Saturday, 18 February 2017

There is no miraculous new way to teach maths.

or.. Some things I learnt in 2016.

During 2016 I was fortunate to work on a project called:

reSolve: Maths by Inquiry

Keep an eye out for it - there is some good work behind this project.

This project is lead by the Australian Association of Mathematics Teachers and the Australian Academy of Science. It is based at the Academy in Canberra.

The main building at the Academy of Science, sometimes known as the Martian Embassy.

I learnt a lot over the year, much of which I will share with you over the course of time. But here are some of the "big learnings" that came through to me:

1. There is no miraculous new way to teach maths 

There is no magic pill, no silver bullet, no "deus ex machina", no program we can import "drag and drop" style into our schools that will save our PISA results or make us Top 5 in TIMMS. 

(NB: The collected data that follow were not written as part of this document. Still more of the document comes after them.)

(** * KLog: the field layout / text wrapping engine and the defaults cascade

    A shallow embedding of [klog/custom_formatter.py] (class
    [LogLineFormatter]) and [klog/defaults.py] (class [DefaultsManager]).

    - Python [str] is a list of Unicode code points ([str := list N]);
      [len] is [length], display width is [wcswidth].
    - Python [int] is [Z]; a slice bound or a repeat count that comes from
      an [int] is converted the way Python does it (negative counts give
      the empty string, negative slice bounds count from the end).
    - The [wcwidth] package is an external dependency: its per-character
      table is a parameter [wcwidth : char -> Z] of the development, and
      [wcswidth] is the package's loop over it.
    - Statements that can raise ([wrapped_word[-1]], [.items()] on a value
      that is not a dict, an attribute access on an object of another
      class, [setattr] under a name that cannot be written) are embedded
      in [option].
    - [DefaultsManager] mutates copies of shared objects; it is embedded
      over an explicit object store. *)

From stdpp Require Import base option list strings gmap.
From Stdlib Require Import ZArith NArith Lia.

Open Scope Z_scope.

(** ** Text *)

Definition char := N.
Definition str := list char.

Definition space : char := 32%N.
Definition newline : char := 10%N.

(** [str.isspace] for one code point (CPython's [Py_UNICODE_ISSPACE]). *)
Definition isspace (c : char) : bool :=
  ((9 <=? c) && (c <=? 13))%N || ((28 <=? c) && (c <=? 32))%N
  || (c =? 133)%N || (c =? 160)%N || (c =? 5760)%N
  || ((8192 <=? c) && (c <=? 8202))%N
  || (c =? 8232)%N || (c =? 8233)%N || (c =? 8239)%N || (c =? 8287)%N
  || (c =? 12288)%N.

(** [text.split()]: maximal runs of non-whitespace characters, in order.
    [word] is the run being scanned. *)
Fixpoint split_from (word : str) (text : str) : list str :=
  match text with
  | [] => match word with [] => [] | _ => [word] end
  | c :: rest =>
      if isspace c
      then match word with
           | [] => split_from [] rest
           | _ => word :: split_from [] rest
           end
      else split_from (word ++ [c]) rest
  end.

Definition split (text : str) : list str := split_from [] text.

(** [sep.join(parts)]. *)
Fixpoint join (sep : str) (parts : list str) : str :=
  match parts with
  | [] => []
  | [p] => p
  | p :: ps => p ++ sep ++ join sep ps
  end.

(** [range(0, stop, step)] for [step > 0]. *)
Definition range_step (stop step : nat) : list nat :=
  map (fun k => k * step)%nat (seq 0 ((stop + step - 1) / step)%nat).

(** [text[i:j]] for [0 <= i <= j]. *)
Definition slice (text : str) (i j : nat) : str := take (j - i) (drop i text).

(** [[text[i:i+n] for i in range(0, len(text), n)]] *)
Definition chunks (text : str) (n : nat) : list str :=
  map (fun i => slice text i (i + n)) (range_step (length text) n).

(** [text[:k]] for a Python int [k]. *)
Definition slice_to (text : str) (k : Z) : str :=
  if k <? 0 then take (length text - Z.to_nat (- k)) text
  else take (Z.to_nat k) text.

(** [s * k] for a Python int [k]. *)
Definition str_mul (s : str) (k : Z) : str := concat (replicate (Z.to_nat k) s).

Definition ljust (s : str) (width : Z) : str :=
  s ++ replicate (Z.to_nat (width - Z.of_nat (length s))) space.

Definition rjust (s : str) (width : Z) : str :=
  replicate (Z.to_nat (width - Z.of_nat (length s))) space ++ s.

(** [s.strip()] *)
Fixpoint lstrip (s : str) : str :=
  match s with
  | c :: rest => if isspace c then lstrip rest else s
  | [] => []
  end.
(** C2, as stated, fails twice.  With [openmct.components = {}] for ever
    the predicate is never true and the wait never comes to an outcome.
    With [openmct] set to [undefined] after the first check, the second
    check throws out of its timer callback, unhandled, and the wait never
    comes to an outcome either. *)
Lemma wait_can_hang_and_throw :
  (neverTrue guideRequest idleHost halfApp /\
   ~ settles guideRequest punctual idleHost halfApp) /\
  (uncaught (run guideRequest punctual (writeAt 0 VUndefined) bareApp 1)
   = [TypeError] /\
   ~ settles guideRequest punctual (writeAt 0 VUndefined) bareApp).
Proof.
  assert (Hnever : neverTrue guideRequest idleHost halfApp).
  { intro i. rewrite guide_idle. reflexivity. }
  assert (Hthrow : firstThrowAt guideRequest (writeAt 0 VUndefined) bareApp 1
                     TypeError).
  { split; [| reflexivity].
    intros i Hi. assert (i = 0)%nat as -> by lia. reflexivity. }
  split; split.
  - exact Hnever.
  - intros [n Hout]. apply Hout.
    rewrite run_polling by (intros i _; apply Hnever). reflexivity.
  - reflexivity.
  - intros [n Hout]. apply Hout.
    destruct n as [| n]; [reflexivity |].
    rewrite (run_stranded _ _ _ _ 1 TypeError (S n) Hthrow) by lia.
    reflexivity.
Qed.

(** C3.  When the predicate is true at call time, the wait is resolved
    with [Satisfied] by the synchronous first evaluation: at time 0, with
    no timer scheduled, and the predicate is evaluated exactly once,
    however long the run goes on. *)
Theorem true_at_call_satisfied {Heap : Type} (r : WaitRequest Heap)
    (lag : nat -> Z) (host : nat -> Heap -> Heap) (h : Heap) :
  verdictOn r h = Truthy ->
  forall n,
    outcome (run r lag host h n) = Some Satisfied /\
    evals (run r lag host h n) = 1%nat /\
    timers (run r lag host h n) = [] /\
    now (run r lag host h n) = 0.
Proof.
  intros Htrue n.
  assert (Hfirst : firstTrueAt r host h 0).
  { split; [intros i Hi; lia | exact Htrue]. }
  rewrite (run_fulfilled r lag host h 0 n Hfirst) by lia.
  repeat split.
Qed.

There is only striving for our best - our best efforts, our best examples, our best pedagogy, our best teaching practice. This is quality education.

2. If I do not give all students full access to the curriculum, then I am perpetuating discrimination and inequity.

There is a temptation to give some students a "watered down" version of the curriculum, to give an over simplified or "dumbed down" education in mathematics. This is not fair. It is not just. It is not equitable. 

Yes - it is difficult to engage all students. Yes - it is difficult to provide access to the full maths curriculum to all students. Yes - it is difficult to pitch lessons at a level that will challenge all students in the class.

But that it our job. It is why we choose to front up to the class each day. It is why we do not work in tele-marketing or data entry. We want to teach and we want to do it well.

3. We need to hear the voice of the child.

This has been simmering away in the back of my mind for a while now. To effectively engage students in learning, we need to give them a voice. We need to listen to their ideas and suggestions, we need to reflect on their observations and we need to examine their strategies to find new and powerful insights.

The great man himself, Peter Sullivan, told me, "99 times out of 100, the teacher needs to shut up. The other 1 time, the teacher needs to shut up."

This is very difficult for many teachers - don't we just love to fill the space with the sound of our own voices? But to stop and listen to the voice of the child - ah! there is deep learning to be had here.

Anyway, that's a few of the things I learnt in 2016.

The challenge is for me to take them into the classroom and see if I can actually do them.

I'll let you know how we get on.

1 comment:

  1. So glad you're back. Your blog has so many great ideas that I've used successfully in my Maths lessons. Thank you. Looking forward to hearing more from you this year.